Iteration 1 - OR_EXPERT_REFINEMENT
Sequence: 3
Timestamp: 2025-07-25 22:27:23

Prompt:
You are an Operations Research (OR) expert in iteration 1 of an alternating optimization process. The algorithm alternates between OR expert analysis and data engineering implementation until convergence.

CRITICAL MATHEMATICAL CONSTRAINTS FOR LINEAR/MIXED-INTEGER PROGRAMMING:
- The optimization problem MUST remain Linear Programming (LP) or Mixed-Integer Programming (MIP)
- Objective function MUST be linear: minimize/maximize ∑(coefficient × variable)
- All constraints MUST be linear: ∑(coefficient × variable) ≤/≥/= constant
- Decision variables can be continuous (LP) or mixed continuous/integer (MIP)
- NO variable products, divisions, or other nonlinear relationships
- If previous iteration introduced nonlinear elements, redesign as linear formulation
- Maintain between 2 and 20 constraints for optimization feasibility

YOUR SCOPE: Focus exclusively on optimization modeling and mapping analysis.

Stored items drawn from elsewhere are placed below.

Lemma recorded_variables (P : cpdb W → Prop) c u o p v ip ua s :
  (∀ b s, P s → P (set_base b s)) → P s → wp (variable_record c u o p v ip ua) (λ _, P) (λ _, P) s.
Proof.
  intros HP. apply wp_preserves. unfold variable_record, audit, publish. cp_keep; by apply preserves_on_base.
Qed.

Lemma recorded_secrets (P : cpdb W → Prop) c u o p v ip ua s :
  (∀ b s, P s → P (set_base b s)) → P s → wp (secret_record c u o p v ip ua) (λ _, P) (λ _, P) s.
Proof.
  intros HP. apply wp_preserves. unfold secret_record, audit, publish. cp_keep; by apply preserves_on_base.
Qed.

Definition variable_resealed id aad value userID s s' : Prop :=
  ∃ enc, variable_bumped id enc userID s s' ∧ sealed_for aad value enc.
Definition secret_resealed id aad value userID s s' : Prop :=
  ∃ enc, secret_bumped id enc userID s s' ∧ sealed_for aad value enc.

(** C19: a caller with the permission to write who updates a variable leaves the
    given value sealed under it, readable with the identifiers of its
    organization and project and with no other, at the next version, while the
    value it had becomes a version of its own; an update that fails has changed
    no variable, or has failed after all of this. *)
Theorem Variable_Update_seals c orgID projectID varID userID value ip ua s :
  wp (Variable_Update c orgID projectID varID userID value ip ua)
    (λ v s', allowed c orgID PermProjectWrite ∧ variable_resealed varID (AAD orgID projectID) value userID s s'
             ∧ VariableView.ID v = varID ∧ VariableView.Value v = value)
    (λ _ s', same_variables s s' ∨ variable_resealed varID (AAD orgID projectID) value userID s s') s.
Proof using nonces L.
  unfold Variable_Update. cp_step. apply wp_allow; [by left|]. intros Ha. cp_step. unfold Variables_Get.
  apply wp_read_row; [by left|]. intros v0 _ Hv. unfold variable_of in Hv. bool_to_prop. subst. cp_step.
  eapply wp_mono; [apply wp_Vault_Encrypt| |intros e s' [w ->]; by left]. cbn beta. intros enc s1 (w & -> & Hs). cp_step.
  eapply wp_mono; [apply wp_UpdateValue|..]; cbn beta.
  - intros v s2 (Hb & _ & Hid). cp_step.
    assert (variable_resealed (Variable_.ID v0) (AAD (Variable_.OrgID v0) (Variable_.ProjectID v0)) value userID s s2) as Hr by by exists enc.
    eapply wp_mono; [eapply recorded_variables; [|exact Hr]; by intros|..]; cbn beta.
    + intros _ s3 H3. by cp_step.
    + auto.
  - intros e s2 [?|Hb]; [by left|right; by exists enc].
Qed.

Lemma Secret_Rotate_seals c orgID projectID secretID userID value ip ua s :
  wp (Secret_Rotate c orgID projectID secretID userID value ip ua)
    (λ v s', allowed c orgID PermProjectWrite ∧ secret_resealed secretID (AAD orgID projectID) value userID s s'
             ∧ SecretView.ID v = secretID)
    (λ _ s', same_secrets s s' ∨ secret_resealed secretID (AAD orgID projectID) value userID s s') s.
Proof using nonces L.
  unfold Secret_Rotate. cp_step. apply wp_allow; [by left|]. intros Ha. cp_step. unfold Secrets_Get.
  apply wp_read_row; [by left|]. intros v0 _ Hv. unfold secret_of in Hv. bool_to_prop. subst. cp_step.
  eapply wp_mono; [apply wp_Vault_Encrypt| |intros e s' [w ->]; by left]. cbn beta. intros enc s1 (w & -> & Hs). cp_step.
  eapply wp_mono; [apply wp_Secrets_Rotate|..]; cbn beta.
  - intros v s2 (Hb & _ & Hid). cp_step.
    assert (secret_resealed (Secret.ID v0) (AAD (Secret.OrgID v0) (Secret.ProjectID v0)) value userID s s2) as Hr by by exists enc.
    eapply wp_mono; [eapply recorded_secrets; [|exact Hr]; by intros|..]; cbn beta.
    + intros _ s3 H3. by cp_step.
    + auto.
  - intros e s2 [?|Hb]; [by left|right; by exists enc].
Qed.
End seals.
Definition ListLogs (id : string) (limit : Z) : db (agentdb W) (list LogLine) :=
  translate "runtime: list logs" (stmt rt_logs_l (λ _ t,
    (limit_rows (if limit <=? 0 then 100 else limit)
       (sort_slice (λ a b, LogLine.Timestamp b <? LogLine.Timestamp a)
          (select (λ l, LogLine.ContainerID l =s? id) (LogRow.line <$> t))), t))).

Definition counted (r : ContainerRecord) : bool :=
  (ContainerRecord.Status r =s? "running") || (ContainerRecord.Status r =s? "starting")
  || (ContainerRecord.Status r =s? "restarting").

Definition CountActive : db (agentdb W) Z :=
  translate "runtime: count active" (stmt rt_containers_l (λ _ t, (Ok (matched counted t), t))).

(** ** The publisher *)

(** [Insert] of the event repository. *)
Definition InsertEvent (eventType : string) (meta : EventMeta) (data : EventData) : db (agentdb W) unit :=
  now ← rt_now;
  done_ (translate "runtime events: insert" (stmt rt_events_l (λ _, insert_row EventRow.ID
    (EventRow.mk (EventMeta.EventID meta) eventType (EventMeta.ContainerID meta) (EventMeta.DeploymentID meta)
       (EventMeta.CorrelationID meta) data now)))).

Definition emit (ev : string * EventMeta * EventData) : db (agentdb W) unit := λ '(s, fs),
  (Ok tt, (put rt_bus_l (rt_bus s ++ [ev]) s, fs)).

(** The row, then the bus, which has no subscriber. *)
Definition Publish (eventType : string) (meta : EventMeta) (data : EventData) : db (agentdb W) unit :=
  id ← (if EventMeta.EventID meta =s? "" then rt_id else mret (EventMeta.EventID meta));
  let meta := EventMeta.mk id (EventMeta.ContainerID meta) (EventMeta.DeploymentID meta) (EventMeta.CorrelationID meta)
                (EventMeta.ServerID meta) in
  _ ← InsertEvent eventType meta data;
  emit (eventType, meta, data).
End client.
(** [id] is drawn and the list appended to, under the lock; the counter is raised
    after the lock is released. *)
Definition Subscribe (id channel : string) (bufSize : Z) (h : hub) : hub :=
  let s := {| sub_id := id; sub_channel := channel; sub_cap := if bufSize <=? 0 then 64 else Z.to_nat bufSize |} in
  set_entering (S (entering h)) (set_subs (<[channel := on_channel channel h ++ [s]]> (subs h)) h).
Definition count_subscriber (h : hub) : hub := set_entering (pred (entering h)) (add_conns 1 h).

(** [append(list[:i], list[i+1:]...)] of the first subscriber with the id. *)
Fixpoint remove_first (id : string) (l : list Subscriber) : option (list Subscriber) :=
  match l with
  | [] => None
  | s :: l => if sub_id s =s? id then Some l else cons s <$> remove_first id l
  end.

(** Under the lock: the subscriber is removed and its channel closed, then the
    counter lowered. *)
Definition Unsubscribe (s : Subscriber) (h : hub) : hub :=
  match remove_first (sub_id s) (on_channel (sub_channel s) h) with
  | Some l => set_leaving true (close_sub (sub_id s) (set_subs (<[sub_channel s := l]> (subs h)) h))
  | None => h
  end.
Definition uncount_subscriber (h : hub) : hub := set_leaving false (add_conns (-1) h).

Record ConnectionStats := { SSEConnections : Z; WebSocketConnections : Z; ActiveSubscriptions : Z }.

Definition all_subs (h : hub) : list (string * Subscriber) :=
  '(ch, l) ← map_to_list (subs h); pair ch <$> l.

(** The lists are counted in [h1], under the read lock; the counter is read
    later, in [h2]. *)
Definition Stats (h1 h2 : hub) : ConnectionStats :=
  {| SSEConnections := activeConns h2; WebSocketConnections := 0;
     ActiveSubscriptions := Z.of_nat (length (all_subs h1)) |}.

(** What [Run] subscribes to. *)
Definition run_channels : list string := [channelProxy; channelBroadcast].

Definition with_channel (ch : string) (m : StreamMessage) : StreamMessage :=
  StreamMessage.mk (StreamMessage.ID m) ch (StreamMessage.EventType m) (StreamMessage.OrgID m) (StreamMessage.ProjectID m)
    (StreamMessage.DeploymentID m) (StreamMessage.CorrelationID m) (StreamMessage.Payload m) (StreamMessage.Timestamp m).
Definition stamped (id : string) (now : Time) (m : StreamMessage) : StreamMessage :=
  StreamMessage.mk (if StreamMessage.ID m =s? "" then id else StreamMessage.ID m) (StreamMessage.Channel m)
    (StreamMessage.EventType m) (StreamMessage.OrgID m) (StreamMessage.ProjectID m)
    (StreamMessage.DeploymentID m) (StreamMessage.CorrelationID m) (StreamMessage.Payload m) now.
Definition ping (id : string) (now : Time) : StreamMessage :=
  StreamMessage.mk id channelBroadcast "ping" "" "" "" "" "" now.

Section streaming.
Context `{MJ : MessageJson}.

(** The message is sent; it is counted after Redis has answered. *)
Definition Publish (id : string) (now : Time) (m : StreamMessage) (h : hub) : hub :=
  let m := stamped id now m in
  set_publishing (S (publishing h)) (set_wire (wire h ++ [(channelForMessage m, message_json m)]) h).
Definition count_published (h : hub) : hub := set_publishing (pred (publishing h)) (add_published 1 h).

(** What [dispatch] takes a copy of. *)
Definition recipients (ch : string) (h : hub) : list Subscriber := on_channel ch h ++ on_channel channelBroadcast h.

(** Whether the lock is free for a writer and for a reader. *)
Definition unlocked (h : hub) : Prop := pinging h = None ∧ leaving h = false.
Definition readable (h : hub) : Prop := leaving h = false.

(** The steps of the goroutines, in any order: what a goroutine does without
    giving way to the others under the lock, or one operation on a counter, on a
    channel or on Redis. *)
Inductive hub_step : hub → hub → Prop :=
| hub_subscribe id ch n h :
    unlocked h → id ∉ closed h → (∀ c s, (c, s) ∈ all_subs h → sub_id s ≠ id) →
    hub_step h (Subscribe id ch n h)
| hub_subscribed h : (0 < entering h)%nat → hub_step h (count_subscriber h)
| hub_unsubscribe s h : unlocked h → hub_step h (Unsubscribe s h)
| hub_unsubscribed h : leaving h = true → hub_step h (uncount_subscriber h)
| hub_publish id now m h : hub_step h (Publish id now m h)
| hub_published h : (0 < publishing h)%nat → hub_step h (count_published h)
| hub_lose w1 x w2 h : wire h = w1 ++ x :: w2 → hub_step h (set_wire (w1 ++ w2) h)
| hub_malformed w1 ch raw w2 h :
    wire h = w1 ++ (ch, raw) :: w2 → dispatching h = None → ch ∈ run_channels → message_of_json raw = None →
    hub_step h (set_wire (w1 ++ w2) h)
| hub_dispatch w1 ch raw w2 m h :
    wire h = w1 ++ (ch, raw) :: w2 → dispatching h = None → readable h → ch ∈ run_channels →
    message_of_json raw = Some m →
    hub_step h (set_dispatching (Some (m, recipients ch h)) (set_wire (w1 ++ w2) h))
| hub_send m s l h :
    dispatching h = Some (m, s :: l) → hub_step h (set_dispatching (Some (m, l)) (try_send s m h))
| hub_sent m h : dispatching h = Some (m, []) → hub_step h (set_dispatching None h)
| hub_heartbeat l h :
    pinging h = None → readable h → l ≡ₚ all_subs h → hub_step h (set_pinging (Some l) h)
| hub_ping id now ch s l h :
    pinging h = Some ((ch, s) :: l) →
    hub_step h (set_pinging (Some l) (try_send s (with_channel ch (ping id now)) h))
| hub_pinged h : pinging h = Some [] → hub_step h (set_pinging None h)
| hub_receive id m l h :
    buffers h !! id = Some (m :: l) → hub_step h (set_buffers (<[id := l]> (buffers h)) h).
End streaming.

(** ** The in-process limiter *)

(** The requests of a run that are passed on, with their addresses and times. *)
Fixpoint admitted (limit : Z) (window : Duration) (l : list (string * Time)) (buckets : gmap string inMemoryBucket)
    : list (string * Time) :=
  match l with
  | [] => []
  | (ip, now) :: l =>
      let '(ok, buckets) := InMemoryRateLimit limit window ip now buckets in
      (if ok then cons (ip, now) else id) (admitted limit window l buckets)
  end.

Definition of_ip (ip : string) (l : list (string * Time)) : Z := matched (λ x, x.1 =s? ip) l.

Lemma of_ip_cons ip ip' now l : of_ip ip ((ip', now) :: l) = (if ip' =s? ip then 1 else 0) + of_ip ip l.
Proof.
  unfold of_ip, matched, select. rewrite filter_cons. simpl.
  destruct (ip' =s? ip); [rewrite decide_True by done|rewrite decide_False by done]; simpl; lia.
Qed.

Section limiter.
Context (limit : Z) (window : Duration) (ip : string) (t0 : Time).

(** What the bucket of the address still lets through before it is replaced. *)
Definition allowance (b : option inMemoryBucket) : Z :=
  match b with Some b => Z.max 0 (limit - bucket_count b) | None => 0 end.

Definition counted (buckets : gmap string inMemoryBucket) : Prop :=
  ∀ b, buckets !! ip = Some b → 0 ≤ bucket_count b.

(** No bucket of the address that lives past the window is replaced in it. *)
Lemma admitted_current l buckets b :
  buckets !! ip = Some b → t0 + window ≤ resetAt b → Forall (λ x, x.2 ≤ t0 + window) l →
  of_ip ip (admitted limit window l buckets) ≤ allowance (buckets !! ip).
Proof.
  revert buckets b. induction l as [|[ip' now] l IH]; intros buckets b Hb Hr Hl.
  - rewrite Hb. unfold of_ip, matched. simpl. lia.
  - apply Forall_cons in Hl as [Hnow Hl]. simpl in Hnow. cbn [admitted].
    destruct (InMemoryRateLimit limit window ip' now buckets) as [pass bs] eqn:E.
    unfold InMemoryRateLimit in E. injection E as Epass Ebs.
    destruct (String.eqb_spec ip' ip) as [->|Hne].
    + rewrite Hb in *. assert (After now (resetAt b) = false) as Ha
        by (unfold After; apply Z.ltb_ge; lia).
      rewrite Ha in *. subst bs. specialize (IH (<[ip := {| bucket_count := bucket_count b + 1; resetAt := resetAt b |}]> buckets) _
        (lookup_insert_eq _ _ _) Hr Hl).
      rewrite lookup_insert_eq in IH. simpl in *. destruct pass; bool_to_prop; unfold id in *.
      * rewrite of_ip_cons, String.eqb_refl. lia.
      * lia.
    + assert (bs !! ip = Some b) as Hb' by (subst bs; by rewrite lookup_insert_ne).
      specialize (IH _ _ Hb' Hr Hl). rewrite Hb' in IH. rewrite Hb.
      destruct pass; unfold id in *; [rewrite of_ip_cons; apply String.eqb_neq in Hne; rewrite Hne|]; simpl in *; lia.
Qed.

Lemma admitted_window l buckets :
  counted buckets → Forall (λ x, t0 ≤ x.2 ≤ t0 + window) l →
  of_ip ip (admitted limit window l buckets) ≤ allowance (buckets !! ip) + Z.max 0 limit.
Proof.
  revert buckets. induction l as [|[ip' now] l IH]; intros buckets Hc Hl.
  - unfold of_ip, matched, allowance. simpl. case_match; lia.
  - pose proof Hl as [Hnow Hl']%Forall_cons. simpl in Hnow. cbn [admitted].
    destruct (InMemoryRateLimit limit window ip' now buckets) as [pass bs] eqn:E.
    unfold InMemoryRateLimit in E. injection E as Epass Ebs.
    destruct (String.eqb_spec ip' ip) as [->|Hne].
    + set (old := buckets !! ip) in *.
      assert (0 ≤ allowance old) as H0 by (unfold allowance; case_match; lia).
      destruct (match old with Some b => negb (After now (resetAt b)) | None => false end) eqn:Ekeep.
      * destruct old as [b|] eqn:Eold; [|done]. apply negb_true_iff in Ekeep. rewrite Ekeep in *. subst bs.
        pose proof (Hc b Eold) as Hb.
        assert (counted (<[ip:={| bucket_count := bucket_count b + 1; resetAt := resetAt b |}]> buckets)) as Hc'
          by (intros b'; rewrite lookup_insert_eq; intros [= <-]; simpl; lia).
        specialize (IH _ Hc' Hl'). rewrite lookup_insert_eq in IH. simpl in *.
        destruct pass; bool_to_prop; unfold id in *; [rewrite of_ip_cons, String.eqb_refl|]; lia.
      * assert (bs !! ip = Some {| bucket_count := 1; resetAt := Add now window |} ∧ pass = (1 <=? limit)) as [Hbs ->].
        { destruct old as [b|]; [apply negb_false_iff in Ekeep; rewrite Ekeep in *|]; subst; by rewrite lookup_insert_eq. }
        assert (Forall (λ x, x.2 ≤ t0 + window) l) as Hle by (eapply Forall_impl; [exact Hl'|simpl; lia]).
        pose proof (admitted_current l bs _ Hbs ltac:(simpl; unfold Add; lia) Hle) as Hcur.
        rewrite Hbs in Hcur. simpl in Hcur.
        destruct (1 <=? limit) eqn:El; bool_to_prop; unfold id; [rewrite of_ip_cons, String.eqb_refl|]; lia.
    + assert (bs !! ip = buckets !! ip) as Hb' by (subst bs; by rewrite lookup_insert_ne).
      assert (counted bs) as Hc' by (intros b; rewrite Hb'; apply Hc).
      specialize (IH _ Hc' Hl'). rewrite Hb' in IH.
      destruct pass; unfold id in *; [rewrite of_ip_cons; apply String.eqb_neq in Hne; rewrite Hne|]; simpl in *; lia.
Qed.
End limiter.

Lemma counted_run limit window l buckets ip :
  counted ip buckets →
  counted ip (foldl (λ bs x, (InMemoryRateLimit limit window x.1 x.2 bs).2) buckets l).
Proof.
  revert buckets. induction l as [|[ip' now] l IH]; intros bs Hc; [done|]. apply IH. simpl.
  intros b. destruct (decide (ip' = ip)) as [->|Hne].
  - rewrite lookup_insert_eq. intros [= <-]. simpl.
    destruct (bs !! ip) as [b|] eqn:E; [|simpl; lia]. pose proof (Hc b E). by case_match; simpl; lia.
  - rewrite lookup_insert_ne by done. apply Hc.
Qed.

(** The in-process limiter bounds what an address gets through.  After any
    earlier requests, of any addresses, at most twice [limit] requests of one
    address are passed on in a stretch of time as long as the window, whatever
    other addresses do. *)
Theorem InMemoryRateLimit_bound (limit : Z) (window : Duration) (past l : list (string * Time)) (ip : string) (t0 : Time) :
  Forall (λ x, t0 ≤ x.2 ≤ t0 + window) l →
  let buckets := foldl (λ bs x, (InMemoryRateLimit limit window x.1 x.2 bs).2) ∅ past in
  of_ip ip (admitted limit window l buckets) ≤ 2 * Z.max 0 limit.
Proof.
  intros Hl buckets. assert (counted ip buckets) as Hc by (apply counted_run; by intros b).
  pose proof (admitted_window limit window ip t0 l buckets Hc Hl) as H.
  assert (allowance limit (buckets !! ip) ≤ Z.max 0 limit); [|lia].
  unfold allowance. case_match eqn:E; [specialize (Hc _ E)|]; lia.
Qed.

(** The bound is met around the end of a bucket. *)
Lemma InMemoryRateLimit_bound_witness :
  of_ip "a" (admitted 2 10 [("a", 10); ("a", 10); ("a", 11); ("a", 12); ("a", 13)]
    (foldl (λ bs x, (InMemoryRateLimit 2 10 x.1 x.2 bs).2) ∅ [("b", 0)])) ≤ 4
  ∧ of_ip "a" (admitted 2 10 [("a", 10); ("a", 11); ("a", 11); ("a", 12); ("a", 13)]
      {["a" := {| bucket_count := 1; resetAt := 10 |}]}) = 3.
Proof.
  split; [|vm_compute; reflexivity].
  apply (InMemoryRateLimit_bound 2 10 [("b", 0)] _ "a" 10). repeat (constructor; [simpl; lia|]). constructor.
Defined.

(** ** Examples *)

Definition asks (peer : string) (headers : gmap string string) : Request :=
  Request.mk "GET" "/" ∅ headers peer "" ∅.

Example real_ip_behind_loopback :
  RealIP [] (asks "127.0.0.1:54321" {["X-Forwarded-For" := "203.0.113.10"]}) = Some "203.0.113.10"
  ∧ RealIP [] (asks "203.0.113.9:1" {["X-Forwarded-For" := "198.51.100.1"]}) = None
  ∧ RealIP ["203.0.113.0/24"] (asks "203.0.113.9:1" {["X-Real-IP" := "2001:db8::1"]}) = Some "2001:db8::1"
  ∧ RealIP [] (asks "[::1]:80" {["X-Real-IP" := "no address"]}) = None.
Proof. vm_compute. done. Qed.

(** A peer on a private network names the address it is limited by. *)
Example private_peers_choose_their_address :
  limited_by (RealIP ["203.0.113.0/24"] (asks "10.1.2.3:1" {["X-Forwarded-For" := "1.1.1.1, 10.9.9.9"]}))
    (asks "10.1.2.3:1" ∅) = "1.1.1.1".
Proof. vm_compute. done. Qed.

(** Two processes whose clocks are a second apart are never limited: each turn
    of the one behind sets the bucket's time back. *)
Fixpoint alternate (n : nat) (store : gmap string token_bucket) : list bool :=
  match n with
  | O => []
  | S n =>
      let '(a, store) := RateLimit 2 "x" 5000 false store in
      let '(b, store) := RateLimit 2 "x" 4000 false store in
      a :: b :: alternate n store
  end.

Example skewed_clocks_refill : alternate 20 ∅ = replicate 40 true.
Proof. vm_compute. done. Qed.

Example one_clock_limits :
  (RateLimit 2 "x" 5000 false (RateLimit 2 "x" 5000 false (RateLimit 2 "x" 5000 false ∅).2).2).1 = false.
Proof. vm_compute. done. Qed.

Do NOT propose database changes.
ROW COUNT AWARENESS: Understand that data engineer applies 3-row minimum rule - insufficient table data gets moved to business_configuration_logic.json.


DATA AVAILABILITY CHECK: 
Before listing missing requirements, verify:
- Check current schema for required data columns
- Check business configuration logic for required parameters  
- Only list as "missing" if data is truly unavailable
- If all mappings are "good", missing_requirements should be []

CONSISTENCY RULES:
- IF all mapping_adequacy == "good" THEN missing_optimization_requirements = []
- IF missing_optimization_requirements = [] THEN complete CAN be true
- IF complete == true THEN confidence should be "high"

SELF-CHECK: Before responding, verify:
1. Does current schema contain the data I claim is missing?
2. Are my mapping assessments consistent with missing requirements?
3. Is my complete status consistent with missing requirements?

MAPPING COMPLETENESS CHECK: Ensure logical consistency between:
- All objective coefficients mapped with adequacy evaluation
- All constraint bounds mapped with adequacy evaluation  
- All decision variables mapped with adequacy evaluation
- Missing requirements list matches inadequate mappings only


CRITICAL: Respond with ONLY a valid JSON object. No explanations, no markdown, no extra text.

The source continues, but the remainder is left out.